One interesting aspect of Australian life, even in coastal urban areas like Sydney, is that sometimes it just stops raining. For weeks or months at a time. The realisation hits slowly: at some point you look around at the yellow-brown lawns, ovals and “nature strips” and say “gee, I don’t remember the last time it rained.”

Thankfully in our data-rich world, it’s relatively easy to find out whether the dry spell is really as long as it feels. In Australia, meteorological data is readily available via the Bureau of Meteorology (known as BoM). Another source is the Weather Underground (WU), which has the benefit that there may be data from a personal weather station much closer to you than the BoM stations.

Here’s how you can access WU data using R and see whether your fuzzy recollection is matched by reality.

First, you need to create an account at Weather Underground and sign up for an API key. The free plan gives you 500 calls a day and a maximum rate of 10 calls per minute. I had issues with the confirmation email; you may need to login again after account creation and sign up for the API a second time to get there.

There’s an R package of course, rwunderground, which you can install from Github. You can then include the line:

WUNDERGROUNDID=myAPIKey

in your .Renviron file, replacing with the real value of your key.
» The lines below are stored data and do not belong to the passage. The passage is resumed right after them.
Lemma listed_file f : f ∈ files → file_ok epoch objs f.
Proof using Hok. destruct Hok as [_ Hf _ _ _ _ _ _ _]. rewrite Forall_forall in Hf. apply Hf. Qed.

Lemma off_kind k k' q :
  of_kind prefix k p → of_kind prefix k' q → k ≠ k' → objs' !! q = objs !! q.
Proof using Hoff. intros Hp Hq Hk. apply Hoff. eapply kinds_apart; [done..|]. congruence. Qed.

(** What a change at a path of kind [k] leaves to show, by kind. *)
Lemma disk_change k wn' sn' :
  of_kind prefix k p →
  (k = WalKind → ∀ l, l ∈ logs → l.1 ≠ p) →
  (k = SstKind → ∀ f, f ∈ files → sm_id (f_meta f) ≠ p) →
  (k = BlobKind → ∃ e v tag, (e < U64)%N ∧ U v ∧ p = blob_path prefix e (blob_hash v) ∧
    objs' !! p = Some (v, tag) ∧ ∀ o, objs !! p = Some o → objs' !! p = Some o) →
  (k = WalKind → objs' !! p = None ∨ ∀ e n, (e < U64)%N → (n < U64)%N →
    (epoch < e ∨ e = epoch ∧ wn' ≤ n)%N → wal_path prefix e n ≠ p) →
  (k = SstKind → objs' !! p = None ∨ ∀ e l n, (e < U64)%N → (n < U64)%N →
    (epoch < e ∨ e = epoch ∧ sn' ≤ n)%N → sst_path prefix e l n ≠ p) →
  (wn ≤ wn')%N → (sn ≤ sn')%N → disk_ok epoch wn' sn' logs files objs'.
Proof using All.
  intros Hp Hl Hf Hb Hw Hs Hwn Hsn. pose proof (off_kind k) as Hq.
  eapply disk_frame; [done|..|done|done].
  - intros l Hin. destruct (decide (l.1 = p)) as [Heq|]; [|by apply Hoff].
    destruct k; try by (eapply Hq; [done|by eapply log_ok_kind, listed_log|]). by destruct (Hl eq_refl l Hin).
  - intros f Hin. destruct (decide (sm_id (f_meta f) = p)) as [Heq|]; [|by apply Hoff].
    destruct k; try by (eapply Hq; [done|by eapply file_ok_kind, listed_file|]).
    by destruct (Hf eq_refl f Hin).
  - intros e v o _ _ Ho. destruct (decide (blob_path prefix e (blob_hash v) = p)) as [Heq|];
      [|by rewrite Hoff].
    destruct k; try by (rewrite (Hq BlobKind); [done..|apply blob_kind|]).
    destruct (Hb eq_refl) as (_ & _ & _ & _ & _ & _ & _ & Hmono). rewrite Heq in *. by apply Hmono.
  - intros e v b tag He Hv Ho. destruct (decide (blob_path prefix e (blob_hash v) = p)) as [Heq|];
      [|rewrite Hoff by done; congruence].
    destruct k; try by (rewrite (Hq BlobKind); [congruence|done|apply blob_kind|]).
    destruct (Hb eq_refl) as (e' & v' & tag' & He' & Hv' & Hp' & Ho' & _). rewrite Heq, Ho'.
    intros [= <- _]. rewrite Hp' in Heq. apply blob_path_inj in Heq as [_ Heq]; [|done..].
    by eapply (wl_hash prefix K U).
  - intros e n He Hn Hen Ho. destruct (decide (wal_path prefix e n = p)) as [Heq|];
      [|by rewrite Hoff].
    destruct k; try by (rewrite (Hq WalKind); [done..|apply wal_kind|]).
    rewrite Heq. destruct (Hw eq_refl) as [|Hw']; [done|]. by destruct (Hw' e n He Hn Hen).
  - intros e l n He Hn Hen Ho. destruct (decide (sst_path prefix e l n = p)) as [Heq|];
      [|by rewrite Hoff].
    destruct k; try by (rewrite (Hq SstKind); [done..|apply sst_kind|]).
    rewrite Heq. destruct (Hs eq_refl) as [|Hs']; [done|]. by destruct (Hs' e l n He Hn Hen).
Qed.
End changes.

Section updates.
Context (epoch wn sn : N) (logs : list (string * list row)) (files : list File).
Context (objs : objects) (Hep : (epoch < U64)%N).
Hypothesis Hok : disk_ok epoch wn sn logs files objs.

Lemma insert_off p o q : q ≠ p → (<[p := o]> objs) !! q = objs !! q.
Proof using Type. intros Hq. by apply lookup_insert_ne. Qed.

Lemma listed_path_some p :
  objs !! p = None → (∀ l, l ∈ logs → l.1 ≠ p) ∧ (∀ f, f ∈ files → sm_id (f_meta f) ≠ p).
Proof using Hok.
  intros Hp. split.
  - intros l Hl <-. destruct (listed_log _ _ _ _ _ _ Hok l Hl) as (_ & [tag Ho] & _). congruence.
  - intros f Hf <-. destruct (fo_stores _ _ _ (listed_file _ _ _ _ _ _ Hok f Hf))
      as (_ & data & tag & g & Ho & _). congruence.
Qed.

Lemma disk_manifest o : disk_ok epoch wn sn logs files (<[manifest_path prefix := o]> objs).
Proof using All.
  eapply (disk_change _ _ _ _ _ _ _ _ Hok (insert_off _ _) ManifestKind); done || lia.
Qed.

Lemma disk_ownership o : disk_ok epoch wn sn logs files (<[ownership_path prefix := o]> objs).
Proof using All.
  eapply (disk_change _ _ _ _ _ _ _ _ Hok (insert_off _ _) OwnershipKind); done || lia.
Qed.

Lemma disk_log o :
  (wn + 1 < U64)%N → disk_ok epoch (wn + 1) sn logs files (<[wal_path prefix epoch wn := o]> objs).
Proof using All.
  intros Hwn. assert (objs !! wal_path prefix epoch wn = None) as Hfree
    by (apply (dk_wal_free _ _ _ _ _ _ Hok); lia).
  destruct (listed_path_some _ Hfree) as [Hl Hf].
  eapply (disk_change _ _ _ _ _ _ _ _ Hok (insert_off _ _) WalKind); try done; [apply wal_kind| |lia..].
  intros _. right. intros e n He Hn Hen Heq.
  apply wal_path_inj in Heq as [-> ->]; [lia|done || lia..].
Qed.

Lemma disk_file l o :
  (sn + 1 < U64)%N →
  disk_ok epoch wn (sn + 1) logs files (<[sst_path prefix epoch l sn := o]> objs).
Proof using All.
  intros Hsn. assert (objs !! sst_path prefix epoch l sn = None) as Hfree
    by (apply (dk_sst_free _ _ _ _ _ _ Hok); lia).
  destruct (listed_path_some _ Hfree) as [Hl Hf].
  eapply (disk_change _ _ _ _ _ _ _ _ Hok (insert_off _ _) SstKind); try done; [apply sst_kind| |lia..].
  intros _. right. intros e l' n He Hn Hen Heq.
  apply sst_path_inj in Heq as [-> ->]; [lia|done || lia..].
Qed.
(* ===== verification/LsmDurable.v ===== *)
(** The writer keeps what it acknowledged: under the invariant [sound], the
    store stands for one map, which reads answer from, which writes update,
    which flushes, compactions and collections keep, and which a later session
    recovers from the objects alone. *)

From stdpp Require Import options.
From S2P Require Import Prelude OrdMap Core Codec Hooks Snapshot Storage Json Ownership Manifest.
From S2P Require Import Blob Probe Wal Merge Sst SstSpec Cache Read ReadSpec LsmStore LsmPaths.
From S2P Require Import LsmSpec LsmInv.

(** ** Tables and lists *)

Lemma discard_rows_lookup rows (m : MemMap) k :
  NoDup rows.*1 →
  discard_rows rows m !! k =
    match m !! k with
    | Some v => if decide ((k, v) ∈ rows) then None else Some v
    | None => None
    end.
Proof.
  unfold discard_rows. revert m. induction rows as [|[k' v'] rows IH]; intros m Hnd.
  { simpl. by destruct (m !! k). }
  rewrite fmap_cons, NoDup_cons in Hnd. destruct Hnd as [Hk' Hnd]. cbn [foldl]. rewrite IH by done.
  cbn [fst snd]. destruct (decide (k = k')) as [->|Hne].
  - assert (∀ v, (k', v) ∉ rows) as Hno.
    { intros v Hin. apply Hk'. apply list_elem_of_fmap. by exists (k', v). }
    case_bool_decide as Hm.
    + rewrite Hm, lookup_delete_eq. rewrite decide_True by by left. done.
    + destruct (m !! k') as [v|]; [|done]. rewrite !decide_False; [done| |by apply Hno].
      intros [Heq|?]%elem_of_cons; [by simplify_eq|by eapply Hno].
  - assert ((if bool_decide (m !! k' = Some v') then base.delete k' m else m) !! k = m !! k) as ->.
    { case_bool_decide; [by rewrite lookup_delete_ne|done]. }
    destruct (m !! k) as [v|]; [|done]. apply decide_ext. rewrite elem_of_cons. naive_solver.
Qed.

Lemma discard_all (m : MemMap) : discard_rows (bt_iter m) m = ∅.
Proof.
  apply map_eq. intros k. rewrite discard_rows_lookup by apply bt_iter_NoDup_keys.
  rewrite lookup_empty. destruct (m !! k) as [v|] eqn:Hk; [|done].
  by rewrite decide_True by by apply elem_of_bt_iter.
Qed.

Lemma wrapping_inc_small n : (n + 1 < U64)%N → wrapping_inc n = (n + 1)%N.
Proof. intros Hn. unfold wrapping_inc. by apply N.mod_small. Qed.

Lemma find_id_None id metas : (∀ m, m ∈ metas → sm_id m ≠ id) → find_id id metas = None.
Proof.
  intros Hno. unfold find_id.
  assert (list_find (λ m, sm_id m = id) metas = None) as ->; [|done].
  apply list_find_None. apply Forall_forall. intros m Hm. by apply Hno.
Qed.

Lemma sorted_snoc {A} (R : A → A → Prop) l x :
  StronglySorted R l → Forall (λ y, R y x) l → StronglySorted R (l ++ [x]).
Proof.
  induction 1 as [|y l Hs IH Hy]; intros Hx; simpl; [by repeat constructor|].
  apply Forall_cons in Hx as [Hyx Hx]. constructor; [by apply IH|].
  apply Forall_app. by split; [|constructor].
Qed.

(** ** Views *)

Lemma view_flush m files f k :
  f_table f = m → view ∅ (files ++ [f]) k = view m files k.
Proof.
  intros <-. unfold view. rewrite lookup_empty, reverse_snoc. simpl.
  by destruct (f_table f !! k).
Qed.

(** Entries above do not mind a flush of what is visible below them. *)
Lemma view_over m m' files f k :
  f_table f = m → view m files k = view m' files k → view m' (files ++ [f]) k = view m' files k.
Proof.
  intros <- Heq. unfold view in *. rewrite reverse_snoc. simpl.
  destruct (m' !! k) as [v|], (f_table f !! k); done.
Qed.
Lemma swap_ok m etag nf s :
  ok wn (sn + 1) m etag logs files (ox_io s) → file_ok prefix K U epoch (st_objects (disk s)) nf →
  sm_level (f_meta nf) = 1%N → sm_seq (f_meta nf) = sn →
  Forall (λ g, sm_seq (f_meta g) < sn)%N files →
  (∀ g, g ∈ files → sm_id (f_meta g) ≠ sm_id (f_meta nf)) →
  (∀ k, f_table nf !! k = folded files l1 k) → (∀ D, logged D logs (stay ++ [nf]) → promised epoch D) →
  ∃ io m' etag', swap_inputs prefix epoch 4 inputs (f_meta nf) s =
      (Ok (Some (f_meta nf)), set_io io s) ∧
    ok wn (sn + 1) m' etag' logs (stay ++ [nf]) io.
Proof using Type*.
  intros Hio Hf Hl Hsq Hbel Hid Hnf Hpr. cbn [swap_inputs].
  destruct (load_reads prefix epoch session K U Hep _ _ _ _ _ _ s Hio) as (io1 & Hload & Hio1 & Ho1).
  step Hload. pose proof (io_disk _ _ _ _ _ _ _ _ _ _ _ _ Hio1) as Hd1. rewrite find_id_None; cycle 1.
  { intros x. rewrite (io_sst _ _ _ _ _ _ _ _ _ _ _ _ Hio).
    intros (g & -> & Hg)%list_elem_of_fmap. by apply Hid. }
  destruct (publish_ok prefix epoch session K U Hep _ _ _ _ _ _
    (bump_version m (mf_wal m) (sort_by_seq (without inputs (mf_sst m) ++ [f_meta nf]))) logs
    (stay ++ [nf]) (set_io io1 s) Hio1) as (tag & io2 & io3 & Hcas & Hup & Hio3 & _).
  { apply Hio. }
  { cbn [mf_sst bump_version]. rewrite (io_sst _ _ _ _ _ _ _ _ _ _ _ _ Hio).
    apply (stay_sorted _ _ _ _ _ _ _ _ _ Hd1 Hep l1 Hl1 Hin1). by rewrite Hsq. }
  { change (disk (set_io io1 s)) with io1.1.1. eapply list_file; try done.
    - by apply (disk_stay _ _ _ _ _ _ _ _ _ Hd1 Hep l1).
    - by rewrite Ho1.
    - rewrite Forall_forall in Hbel. apply Forall_forall. intros g [_ Hg]%elem_of_kept. by apply Hbel.
    - intros _ g k Hg. by apply (folded_apart _ _ _ _ _ _ _ _ _ Hd1 Hep l1 Hl1 Hin1). }
  { done. }
  step Hcas. step Hup.
  destruct (retire_inputs_ok _ _ _ _ _ _ inputs (set_io io3 s) Hio3) as (io & Hdel & Hio4).
  { apply Forall_forall. intros x Hx.
    destruct (inputs_gone _ _ _ _ _ _ _ _ _ Hd1 Hep l1 Hl1 Hin1 x Hx) as [Hk Hgone].
    split; [done|]. rewrite fmap_app. intros [|Heq%list_elem_of_singleton]%elem_of_app; [done|].
    rewrite <-fmap_app in Hx. apply list_elem_of_fmap in Hx as (g & -> & Hg).
    eapply (Hid g); [|done]. rewrite Forall_forall in Hin1.
    apply elem_of_app in Hg as [[_ ?]%elem_of_level_files|?]; auto. }
  step Hdel. eauto 10.
Qed.
End step.

Lemma spilled_empty objs raw (u : MemMap) :
  spilled_rows prefix K U objs raw (bt_iter u) → (list_to_map raw : MemMap) = ∅ → u = ∅.
Proof using Type*.
  intros Hsp Hemp. destruct (spilled_table prefix K U _ _ _ Hsp) as [Hst _].
  apply map_eq. intros k. specialize (Hst k). rewrite Hemp, lookup_empty in Hst.
  rewrite lookup_empty. by inversion Hst.
Qed.

(** What the inputs fold into. *)
Definition folding (files l1 : list File) : MemMap :=
  list_to_map ((λ kv, (key kv, Some (value kv))) <$>
    merge_sources (bt_iter <$> (f_table <$> (reverse (level_files 0 files) ++ reverse l1)))).

Lemma inputs_listed files l1 f :
  Forall (λ g, g ∈ files) l1 → f ∈ reverse (level_files 0 files) ++ reverse l1 → f ∈ files.
Proof using Type.
  intros Hin1 [Hf%in_reverse%elem_of_level_files|Hf%in_reverse]%elem_of_app; [by destruct Hf|].
  rewrite Forall_forall in Hin1. by apply Hin1.
Qed.

Lemma folding_use wn sn logs files l1 objs :
  disk_ok prefix K U epoch wn sn logs files objs → Forall (λ g, g ∈ files) l1 →
  use_table K U (folding files l1).
Proof using Type*.
  intros Hd Hin1 k v Hk. unfold folding in Hk. rewrite folded_lookup in Hk.
  destruct (top (reverse (level_files 0 files) ++ reverse l1) k) as [[w|]|] eqn:Ht; [|done..].
  injection Hk as <-. apply top_elem in Ht as (f & Hf%(inputs_listed _ _ _ Hin1) & Hk).
  by apply (fo_use _ _ _ _ _ _ (listed_file _ _ _ _ _ _ _ _ _ Hd f Hf)).
Qed.

(** Files that show what the listed ones showed. *)
Lemma refiled_leaves V logs files files' :
  may_leave epoch V logs files → (∀ m k, view m files' k = view m files k) → may_leave epoch V logs files'.
Proof using Type. intros Hk Hv. eapply may_leave_step; [exact Hk|]. intros k. left. by rewrite Hv. Qed.

Lemma holds_refiled room V s m etag logs files io m' etag' files' num :
  holds_at prefix epoch session K U (room + 1) V s m etag logs files →
  (∀ m k, view m files' k = view m files k) → (num ≤ ox_sst_seq s + 1)%N →
  ok (ox_wal_seq s) num m' etag' logs files' io → holds room V (set_sst_seq num (set_io io s)).
Proof using Type*.
  intros [_ Hmem Hbuf Hlive Hlogged Hwr Hsr Hk] Hv Hnum Hio. exists m', etag', logs, files'.
  split; cbn; try done; [intros k; by rewrite Hv|intros k; by rewrite Hv|lia|lia|by eapply refiled_leaves].
Qed.

Lemma holds_refiled_same room V s m etag logs files io m' etag' files' :
  holds_at prefix epoch session K U (room + 1) V s m etag logs files →
  (∀ m k, view m files' k = view m files k) →
  ok (ox_wal_seq s) (ox_sst_seq s) m' etag' logs files' io → holds room V (set_io io s).
Proof using Type*.
  intros Hh Hv Hio. apply (holds_refiled room V s m etag logs files io m' etag' files' (ox_sst_seq s) Hh Hv); [lia|done].
Qed.

(** The new file of a compaction, from its bytes to the manifest. *)
Lemma compact_new room V s m etag logs files l1 raw io :
  holds_at prefix epoch session K U (room + 1) V s m etag logs files →
  f_meta <$> l1 = l1_inputs (f_meta <$> files) (at_level 0 (f_meta <$> files)) → Forall (λ g, g ∈ files) l1 →
  ok (ox_wal_seq s) (ox_sst_seq s) m etag logs files io →
  spilled_rows prefix K U (st_objects io.1.1) raw (bt_iter (folding files l1)) →
  ∃ data r io', build_sst (list_to_map raw) L1_BLOCK_SIZE = Ok data ∧
    let num := ox_sst_seq s in
    let id := sst_path prefix epoch 1 num in
    (put_new "L1 sst" id num data ;; check_owner prefix epoch session "before compaction CAS" ;;
     swap_inputs prefix epoch 4 ((f_meta <$> level_files 0 files) ++ (f_meta <$> l1))
       (MkSstMeta id num 1 (first_key (list_to_map raw)) (last_key (list_to_map raw)) (blen data)))
      (set_sst_seq (wrapping_inc num) (set_io io s)) =
      (Ok r, set_sst_seq (wrapping_inc num) (set_io io' s)) ∧
    holds room V (set_sst_seq (wrapping_inc num) (set_io io' s)).
Proof using Type*.
  intros Hh Hl1 Hin1 Hio1 Hst. pose proof Hh as [Hio _ _ _ _ Hwr Hsr Hleave].
  pose proof (io_disk _ _ _ _ _ _ _ _ _ _ _ _ Hio) as Hd.
  set (s2 := set_sst_seq (wrapping_inc (ox_sst_seq s)) (set_io io s)).
  destruct (upload_ok prefix epoch session Hep K U "L1 sst" "before compaction CAS" (ox_wal_seq s)
    (ox_sst_seq s) m etag logs files 1 L1_BLOCK_SIZE (folding files l1) raw s2)
    as (data & io2 & Hb & _ & Hup & Hio2 & Hfile);
    [done|lia|by right|by right|by eapply folding_use|done|].
  set (nf := new_file prefix epoch 1 (ox_sst_seq s) (list_to_map raw) (folding files l1) data) in *.
  assert (∀ m0 k, view m0 (kept ((f_meta <$> level_files 0 files) ++ (f_meta <$> l1)) files ++ [nf]) k =
    view m0 files k) as Hcv.
  { intros m0 k. apply (compact_view _ _ _ _ _ _ _ _ _ Hd Hep l1 Hl1 Hin1). intros k'. by apply folded_lookup. }
  destruct (swap_ok (ox_wal_seq s) (ox_sst_seq s) logs files l1 Hl1 Hin1 m etag nf (set_io io2 s2))
    as (io3 & m' & etag' & Hswap & Hio3); [done|done|done|done| | | |..].
  { eapply dk_below, Hio. }
  { intros g Hg. by eapply (next_id_free _ _ _ Hep _ _ _ _ _ _ _ _ _ 1 g Hio); [lia|]. }
  { intros k. by apply folded_lookup. }
  { intros D. apply (may_leave_logged epoch V). by eapply refiled_leaves. }
  exists data, (Some (f_meta nf)), io3. split; [done|]. split; [cbv zeta; fold s2; by rewrite Hup|].
  rewrite wrapping_inc_small in * by lia. eapply holds_refiled; [exact Hh|exact Hcv|lia|exact Hio3].
Qed.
The history_daily() function works quite nicely; you give it a location identifier and a date, data summarised by day comes back in a tibble:

history_daily(set_location(PWS_id = "INEWSOUT879"), date = "20171010")

You could also use history() or history_range(), which return all observations taken on a date or within a date range, respectively. I figured the latter was the way to go as it automatically takes care of the API rate limit. Unfortunately “in my hands”, much of the data returned (including rainfall) consists of NA values, even though the raw JSON does contain numeric data. I’ve filed an issue so we’ll see what happens.

In the meantime I did what any self-respecting data scientist does when they require a small dataset precisely once and quickly: ran the query at the website, then copy-paste-edit in a text file.

The rest is pretty straightforward: code and output are at Github and the rainfall graph for 2017 to date looks like this.

Aside from a heavy shower in August, this weather station has seen barely any significant rainfall events since April. Some notable numbers include: a total of 0.5 mm for September, 35.4 mm in total for May – September and two long periods (27 and 21 days) with no rain at all.

I may not remember the last time it rained, but it’s easy to find out. And this time, my feeling was correct. It’s been one long, dry winter.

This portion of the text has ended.